Janvier 2014 /230

Bientôt des biopesticides

Les lipopeptides, voie royale vers des pesticides plus naturels

En 2008, les biopesticides représentaient 2,5 % du marché mondial des produits destinés à la protection des cultures. C’est peu… Mais, en Amérique du Nord et en Europe, leur part de marché augmente de 5 à 8 % chaque année. C’est dire à quel point ces organismes vivants (ou les molécules qui en sont dérivées), naturels et non pas chimiques, sont appelés à jouer un rôle croissant dans la défense des cultures contre les agents pathogènes : insectes, nématodes (minuscules vers), champignons, bactéries néfastes, etc.

La recherche et ses applications dans ce domaine ne datent pas d’hier. Depuis une quinzaine d’années, on trouve même dans le commerce spécialisé certaines souches bactériennes, (particulièrement de la famille des Bacillus), destinées à renforcer l’immunité des plantes ou à lutter directement contre des pathogènes. Le hic, c’est que ces “produits” naturels ont rarement une action constante en raison des aléas climatiques, hygrométriques, pédologiques, etc.
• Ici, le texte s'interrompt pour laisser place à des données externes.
Lemma t_wait_runs i p addr :
  p_state p = RUNNING ->
  triple (S := kern T) (idle (Some (i, p))) (wait_run addr) (fun r s => match r with
    | Some _ => exists p', p_state p' = RUNNING /\ idle (Some (i, p')) s
    | None => exists p', p_state p' = SLEEPING /\ idle (Some (i, p')) s end).
Proof.
  intros Hp h s r w' Hs E. pose proof (t_wait_run i p addr s Hp h s r w' (conj eq_refl Hs) E) as Hw.
  destruct r; destruct Hw as [Hi _]; eexists; (split; [|exact Hi]); done.
Qed.
Lemma t_wait_quiet i p addr :
  p_state p = RUNNING -> triple (S := kern T) (idle (Some (i, p))) (wait_end i (wait addr)) (fun _ => quiet).
Proof. intros Hp. apply t_wait_end; [done|]. unfold wait. t_skip. by apply t_wait_runs. Qed.
Lemma t_wait_on i p addr :
  p_state p = RUNNING -> triple (S := kern T) (idle (Some (i, p))) (wait_end i (sleep_leave wait_lock;; wait_run addr)) (fun _ => quiet).
Proof.
  intros Hp. apply t_wait_end; [done|]. eapply t_seq; [by apply t_sleep_leave|]. intros _. by apply (t_wait_runs i (set_chan None p)).
Qed.

Lemma t_procinfo_quiet addr pad : triple (S := kern T) quiet (procinfo addr pad) (fun _ => quiet).
Proof.
  intros h s r w' Hq E. destruct (no_myproc _ _ _ _ _ E) as [i Hc].
  assert (triple (fun s => cur s = Some i /\ quiet s) (procinfo addr pad) (fun _ => quiet)) as Ht.
  { unfold procinfo. apply (t_myproc _ i); [by intros s' [? _]|]. apply t_read. intros p. eapply t_pre; [apply t_procinfo_loop|]. by intros s' (_ & _ & ?). }
  by apply (Ht _ _ _ _ (conj Hc Hq) E).
Qed.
De là l’idée d’une trentaine de chercheurs, issus de diverses universités belges et françaises (Liège, Gand, Lille, Reims et Littoral Côte d’Opale) et réunis au sein d’un projet Interreg IV, d’unir leurs efforts pour mieux connaître, non plus le potentiel d’organismes vivants (comme ces souches bactériennes), mais bien celui des molécules produites par ces derniers, plus stables dans l’environnement.
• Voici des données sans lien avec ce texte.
(* ===== verification/Wakeup.v ===== *)
(** * kernel/proc.c: sleep and wakeup as interleaved steps

    Any number of processes share a condition protected by a spinlock [lk]:
    a sleeper tests the condition with [lk] held and calls [sleep(chan, lk)]
    while it is false; a waker sets it with [lk] held and calls
    [wakeup(chan)] before it releases [lk], as pipes, the console, the log
    and sleeplocks do.  A step is one access to the shared state between two
    lock operations of some process; processes interleave in any order. *)

From S2P Require Import Prelude Proc.
From stdpp Require Import functions.

(** Where a process is.  The names after "at" are the next operation. *)
Inductive pc : Type :=
| Out                 (* neither sleeps nor wakes *)
| Test                (* holds lk; at the test of the condition *)
| S_acquire           (* sleep: holds lk; at acquire(&p->lock) *)
| S_release           (* holds lk and p->lock; at release(lk) *)
| S_set               (* holds p->lock; at p->chan = chan, p->state = SLEEPING *)
| S_sched             (* holds p->lock; at the switch to the scheduler, which releases it *)
| Asleep              (* SLEEPING on chan *)
| Awake               (* RUNNABLE; at the scheduler's acquire and the switch back *)
| S_tidy              (* holds p->lock; at p->chan = 0, release(&p->lock) *)
| S_again             (* at acquire(lk) *)
| Have                (* holds lk, the condition was true *)
| W_set               (* holds lk; at setting the condition *)
| W_next (n : nat)    (* wakeup: holds lk; at process n of the loop *)
| W_in (n : nat)      (* holds lk and the lock of process n *)
| W_end.              (* holds lk; at release(lk) *)

Record wst : Type := Wst {
  lk : option nat;               (* holder of the condition's lock *)
  plock : nat -> option nat;     (* holder of p->lock *)
  cond : bool;
  at_ : nat -> pc
}.

(** A process found SLEEPING on the channel is made RUNNABLE. *)
Definition woken_pc (p : pc) : pc := match p with Asleep => Awake | p => p end.

Inductive wstep (i : nat) : wst -> wst -> Prop :=
| w_begin_wait l c f : f i = Out -> wstep i (Wst None l c f) (Wst (Some i) l c (<[i := Test]> f))
| w_test_true l f : f i = Test -> wstep i (Wst (Some i) l true f) (Wst (Some i) l true (<[i := Have]> f))
| w_test_false l f : f i = Test -> wstep i (Wst (Some i) l false f) (Wst (Some i) l false (<[i := S_acquire]> f))
| w_s_acquire k l c f : f i = S_acquire -> l i = None -> wstep i (Wst k l c f) (Wst k (<[i := Some i]> l) c (<[i := S_release]> f))
| w_s_release l c f : f i = S_release -> wstep i (Wst (Some i) l c f) (Wst None l c (<[i := S_set]> f))
| w_s_set k l c f : f i = S_set -> wstep i (Wst k l c f) (Wst k l c (<[i := S_sched]> f))
| w_s_sched k l c f : f i = S_sched -> wstep i (Wst k l c f) (Wst k (<[i := None]> l) c (<[i := Asleep]> f))
| w_switch k l c f : f i = Awake -> l i = None -> wstep i (Wst k l c f) (Wst k (<[i := Some i]> l) c (<[i := S_tidy]> f))
| w_s_tidy k l c f : f i = S_tidy -> wstep i (Wst k l c f) (Wst k (<[i := None]> l) c (<[i := S_again]> f))
| w_s_again l c f : f i = S_again -> wstep i (Wst None l c f) (Wst (Some i) l c (<[i := Test]> f))
(* the condition may be consumed before lk is released *)
| w_leave l c c' f : f i = Have -> wstep i (Wst (Some i) l c f) (Wst None l (c && c') (<[i := Out]> f))
| w_begin_wake l c f : f i = Out -> wstep i (Wst None l c f) (Wst (Some i) l c (<[i := W_set]> f))
| w_set l c f : f i = W_set -> wstep i (Wst (Some i) l c f) (Wst (Some i) l true (<[i := W_next 0]> f))
| w_skip n k l c f : f i = W_next n -> n = i -> wstep i (Wst k l c f) (Wst k l c (<[i := W_next (S n)]> f))
| w_acquire n k l c f : f i = W_next n -> n <> i -> (n < PNPROC)%nat -> l n = None ->
    wstep i (Wst k l c f) (Wst k (<[n := Some i]> l) c (<[i := W_in n]> f))
| w_wake n k l c f : f i = W_in n ->
    wstep i (Wst k l c f) (Wst k (<[n := None]> l) c (<[i := W_next (S n)]> (<[n := woken_pc (f n)]> f)))
| w_done n k l c f : f i = W_next n -> (PNPROC <= n)%nat -> wstep i (Wst k l c f) (Wst k l c (<[i := W_end]> f))
| w_release l c f : f i = W_end -> wstep i (Wst (Some i) l c f) (Wst None l c (<[i := Out]> f)).

Definition wsteps (s s' : wst) : Prop := exists i, (i < PNPROC)%nat /\ wstep i s s'.

Definition holds_lk (p : pc) : bool :=
  match p with Test | S_acquire | S_release | Have | W_set | W_next _ | W_in _ | W_end => true | _ => false end.
(** Of its own lock. *)
Definition holds_own (p : pc) : bool := match p with S_release | S_set | S_sched | S_tidy => true | _ => false end.
(** On the way to sleep, having seen the condition false, with [lk] released. *)
Definition dozing (p : pc) : bool := match p with S_set | S_sched | Asleep => true | _ => false end.
(** The waker [p] will still look at process [i]. *)
Definition will_wake (p : pc) (i : nat) : Prop := match p with W_next n | W_in n => (n <= i)%nat | _ => False end.

Record winv (s : wst) : Prop := {
  wi_lk : forall i, lk s = Some i <-> holds_lk (at_ s i) = true;
  wi_own : forall i, holds_own (at_ s i) = true -> plock s i = Some i;
  wi_in : forall i n, at_ s i = W_in n -> plock s n = Some i /\ n <> i;
  wi_false : forall i, at_ s i = S_acquire \/ at_ s i = S_release -> cond s = false;
  wi_range : forall i, (PNPROC <= i)%nat -> at_ s i = Out;
  wi_wake : forall i, dozing (at_ s i) = true -> cond s = true -> exists j, will_wake (at_ s j) i
}.

(** Case analysis on which process an updated function is applied to. *)
Ltac wcases :=
  cbn [lk plock cond at_] in *;
  repeat match goal with
         | H : context [(<[?a := ?v]> ?f) ?b] |- _ =>
             destruct (decide (a = b)); [subst; rewrite fn_lookup_insert in H|rewrite (fn_lookup_insert_ne f) in H by done]
         | |- context [(<[?a := ?v]> ?f) ?b] =>
             destruct (decide (a = b)); [subst; rewrite fn_lookup_insert|rewrite (fn_lookup_insert_ne f) by done]
         end.

Lemma woken_lk p : holds_lk (woken_pc p) = holds_lk p.
Proof. by destruct p. Qed.
Lemma woken_own p : holds_own (woken_pc p) = holds_own p.
Proof. by destruct p. Qed.
Lemma woken_in p n : woken_pc p = W_in n -> p = W_in n.
Proof. by destruct p. Qed.
Lemma woken_before p : woken_pc p = S_acquire \/ woken_pc p = S_release -> p = S_acquire \/ p = S_release.
Proof. destruct p; naive_solver. Qed.

Section keep.
Context (i : nat) (s s' : wst).
Hypothesis Hi : (i < PNPROC)%nat.
Hypothesis Hstep : wstep i s s'.
Hypothesis I : winv s.

Lemma keep_lk : forall j, lk s' = Some j <-> holds_lk (at_ s' j) = true.
Proof.
  intros j. pose proof (wi_lk _ I j) as Hj. pose proof (wi_lk _ I i) as Hii. pose proof (wi_in _ I i) as Hin.
  destruct Hstep; wcases; rewrite ?woken_lk in *; repeat match goal with E : _ = _ |- _ => rewrite E in * end; cbn in *;
    try naive_solver congruence.
Qed.

Lemma keep_own : forall j, holds_own (at_ s' j) = true -> plock s' j = Some j.
Proof.
  intros j. pose proof (wi_own _ I j) as Hj. pose proof (wi_in _ I i) as Hin.
  destruct Hstep; wcases; rewrite ?woken_own in *; repeat match goal with E : _ = _ |- _ => rewrite E in * end; cbn in *;
    try naive_solver congruence.
Qed.
Lemma keep_in : forall j n, at_ s' j = W_in n -> plock s' n = Some j /\ n <> j.
Proof.
  intros j m. pose proof (wi_in _ I j m) as Hj. pose proof (wi_in _ I i) as Hin. pose proof (wi_own _ I i) as Ho.
  destruct Hstep; wcases; repeat match goal with E : at_ _ _ = _ |- _ => rewrite E in * | E : ?f ?x = _ |- _ => is_var f; rewrite E in * end; cbn in *;
    intros E; try apply woken_in in E;
    first [congruence | by apply Hj | by destruct (Hj E); split; congruence
          | by destruct (Hj E); rewrite Ho in *; congruence | by destruct (Hin _ eq_refl); destruct (Hj E); congruence
          | injection E as <-; done | done].
Qed.
Lemma keep_false : forall j, at_ s' j = S_acquire \/ at_ s' j = S_release -> cond s' = false.
Proof.
  intros j. pose proof (wi_false _ I j) as Hj. pose proof (wi_lk _ I j) as Hlj. pose proof (wi_lk _ I i) as Hli.
  destruct Hstep; wcases; intros E; try (apply woken_before in E); try (by destruct E); try (by apply Hj); try (apply Hj; by left).
  - by rewrite (Hj E).
  - assert (Some i = Some j) as [= ->] by (apply Hlj; by destruct E as [-> | ->]). done.
Qed.
Lemma keep_range : forall j, (PNPROC <= j)%nat -> at_ s' j = Out.
Proof.
  intros j Hj. pose proof (wi_range _ I j Hj) as Ho. destruct Hstep; wcases; try lia; try done. by rewrite Ho.
Qed.

(** A waker other than [i] stays a waker. *)
Lemma waker_stays j k : j <> i -> will_wake (at_ s j) k -> will_wake (at_ s' j) k.
Proof.
  intros Hne Hw. destruct Hstep; wcases; try done. by destruct (f j).
Qed.
(** When the waker [i] is past process [k], then [k] does not doze. *)
Lemma waker_steps k : will_wake (at_ s i) k -> dozing (at_ s' k) = true -> will_wake (at_ s' i) k.
Proof.
  intros Hw Hd. pose proof (wi_own _ I k) as Ho. pose proof (wi_in _ I i) as Hin. pose proof (wi_range _ I k) as Hr.
  destruct Hstep as [| | | | | | | | | | | | |n kk l c f E Hn|n kk l c f E Hn Hlt Hl|n kk l c f E|n kk l c f E Hn|]; cbn [at_ plock] in *;
    try (rewrite H in Hw; done); rewrite E in Hw; cbn in Hw; rewrite fn_lookup_insert; cbn.
  - subst n. destruct (decide (i = k)) as [->|]; [by rewrite fn_lookup_insert in Hd|lia].
  - done.
  - destruct (decide (n = k)) as [->|]; [|lia]. destruct (Hin _ E) as [Hl Hne].
    rewrite fn_lookup_insert_ne, fn_lookup_insert in Hd by done. destruct (f k); try done; specialize (Ho eq_refl); congruence.
  - destruct (decide (i = k)) as [->|]; [by rewrite fn_lookup_insert in Hd|]. rewrite fn_lookup_insert_ne in Hd by done.
    rewrite Hr in Hd by lia. done.
Qed.
(** Only a process that saw the condition false starts to doze. *)
Lemma dozing_before j : dozing (at_ s' j) = true -> cond s' = true -> dozing (at_ s j) = true.
Proof.
  intros Hd Hc. pose proof (wi_false _ I i) as Hf. destruct Hstep; wcases; try done; try (by rewrite H in * ).
  all: try (by rewrite H). { by discriminate Hf; right. } by destruct (f j).
Qed.
(** The condition is set by a process that then looks at every process. *)
Lemma cond_before : cond s' = true -> cond s = true \/ at_ s' i = W_next 0.
Proof.
  destruct Hstep; cbn; auto; try (intros ->; auto). { intros E. apply andb_true_iff in E. naive_solver. }
  intros _. right. apply fn_lookup_insert.
Qed.
Lemma keep_wake : forall j, dozing (at_ s' j) = true -> cond s' = true -> exists k, will_wake (at_ s' k) j.
Proof.
  intros j Hd Hc. destruct (cond_before Hc) as [Hc0|E]; [|exists i; rewrite E; cbn; lia].
  destruct (wi_wake _ I j (dozing_before _ Hd Hc) Hc0) as [k Hk]. exists k.
  destruct (decide (k = i)) as [->|]; [by apply waker_steps|by apply waker_stays].
Qed.
End keep.

Lemma winv_step s s' : wsteps s s' -> winv s -> winv s'.
Proof.
  intros (i & Hi & Hs) I.
  split; eauto using keep_lk, keep_own, keep_in, keep_false, keep_range, keep_wake.
Qed.
Definition all_out : wst := Wst None (fun _ => None) false (fun _ => Out).
Lemma winv_init : winv all_out.
Proof. split; cbn; try done; naive_solver. Qed.
Lemma winv_reach s : rtc wsteps all_out s -> winv s.
Proof.
  assert (forall x y, rtc wsteps x y -> winv x -> winv y) as Hr by (induction 1; eauto using winv_step).
  intros R. apply (Hr _ _ R winv_init).
Qed.

(** C24: no wakeup is lost: in any interleaving of sleepers and wakers, when
    the condition holds and no process is inside [wakeup], no process is
    asleep on the channel or on its way to sleep; and while some process is
    asleep with the condition true, a waker has still to look at it. *)
Theorem no_lost_wakeup (s : wst) :
  rtc wsteps all_out s -> cond s = true ->
  (forall i, dozing (at_ s i) = true -> exists j, will_wake (at_ s j) i) /\
  ((forall j n, at_ s j <> W_next n /\ at_ s j <> W_in n) -> forall i, dozing (at_ s i) = false).
Proof.
  intros R Hc. pose proof (winv_reach s R) as I. split; [intros i Hd; by apply (wi_wake _ I)|].
  intros Hno i. apply not_true_is_false. intros Hd. destruct (wi_wake _ I i Hd Hc) as [j Hj].
  destruct (at_ s j) as [| | | | | | | | | | | |n|n|] eqn:E; try done; by destruct (Hno j n).
Qed.

(** Process 0 goes to sleep; process 1 sets the condition and wakes it. *)
Definition demo_asleep : wst := Wst None (<[0%nat := None]> (<[0%nat := Some 0%nat]> (fun _ => None))) false
  (<[0%nat := Asleep]> (<[0%nat := S_sched]> (<[0%nat := S_set]> (<[0%nat := S_release]> (<[0%nat := S_acquire]> (<[0%nat := Test]> (fun _ => Out))))))).
Lemma no_lost_wakeup_witness :
  exists s, rtc wsteps all_out s /\ cond s = true /\ dozing (at_ s 0%nat) = true /\ exists j, will_wake (at_ s j) 0.
Proof.
  assert (rtc wsteps all_out demo_asleep) as R0.
  { eapply rtc_l; [exists 0%nat; split; [unfold PNPROC; lia|apply w_begin_wait; reflexivity]|].
    eapply rtc_l; [exists 0%nat; split; [unfold PNPROC; lia|apply w_test_false; reflexivity]|].
    eapply rtc_l; [exists 0%nat; split; [unfold PNPROC; lia|apply w_s_acquire; reflexivity]|].
    eapply rtc_l; [exists 0%nat; split; [unfold PNPROC; lia|apply w_s_release; reflexivity]|].
    eapply rtc_l; [exists 0%nat; split; [unfold PNPROC; lia|apply w_s_set; reflexivity]|].
    eapply rtc_l; [exists 0%nat; split; [unfold PNPROC; lia|apply w_s_sched; reflexivity]|]. apply rtc_refl. }
  set (s := Wst (Some 1%nat) (plock demo_asleep) true (<[1%nat := W_next 0]> (<[1%nat := W_set]> (at_ demo_asleep)))).
  assert (rtc wsteps all_out s) as R.
  { etrans; [exact R0|].
    eapply rtc_l; [exists 1%nat; split; [unfold PNPROC; lia|apply w_begin_wake; reflexivity]|].
    eapply rtc_l; [exists 1%nat; split; [unfold PNPROC; lia|apply w_set; reflexivity]|]. apply rtc_refl. }
  exists s. split; [exact R|]. split; [reflexivity|]. split; [reflexivity|].
  apply (proj1 (no_lost_wakeup s R eq_refl)). reflexivity.
Defined.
Leur intérêt s’est concentré tout particulièrement sur trois familles de lipopeptides aisés à mettre en oeuvre dans des solutions émulsifiantes et tensioactives. Les lipopeptides sont des molécules antibiotiques composées d’une séquence cyclique de sept à dix acides aminés et d’une chaîne d’acides gras de 12 à 18 carbones. Avec leurs collègues français et flamands, les chercheurs de Gembloux Agro-Bio Tech (ULg) ont réussi à mieux comprendre les modes d’action biochimiques de ces lipopeptides en les testant directement, au champ et sous serre, sur des variétés de grand intérêt économique local : la laitue et le poireau. Ils ont également isolé de nouvelles molécules naturelles et cela à partir des bactéries du genre Pseudomonas. « Nous devons encore tester celles-ci sur le terrain mais, d’ores et déjà, leur potentiel immunisant ou antagoniste s’annonce très prometteur », commente Marc Ongena, biochimiste à l’ULg et l’une des chevilles ouvrières du projet “Phytobio”.

Enfin, troisième succès de ce partenariat, et non des moindres : la mise au point d’un bioréacteur capable de fabriquer en continu diverses molécules naturelles destinées à entrer dans la composition des biopesticides. C’est la raison d’être de la spin-off Lipofabrik, créée à Lille il y a quelques mois. De semi-industrielle à ce stade, la production est appelée à devenir industrielle assez rapidement même si, dans ce domaine de haute technologie, le poids des molécules produit chaque jour se comptera en… grammes ! A noter que les molécules en question sont susceptibles d’intéresser les firmes phytopharmaceutiques, mais aussi les secteurs alimentaire et cosmétique.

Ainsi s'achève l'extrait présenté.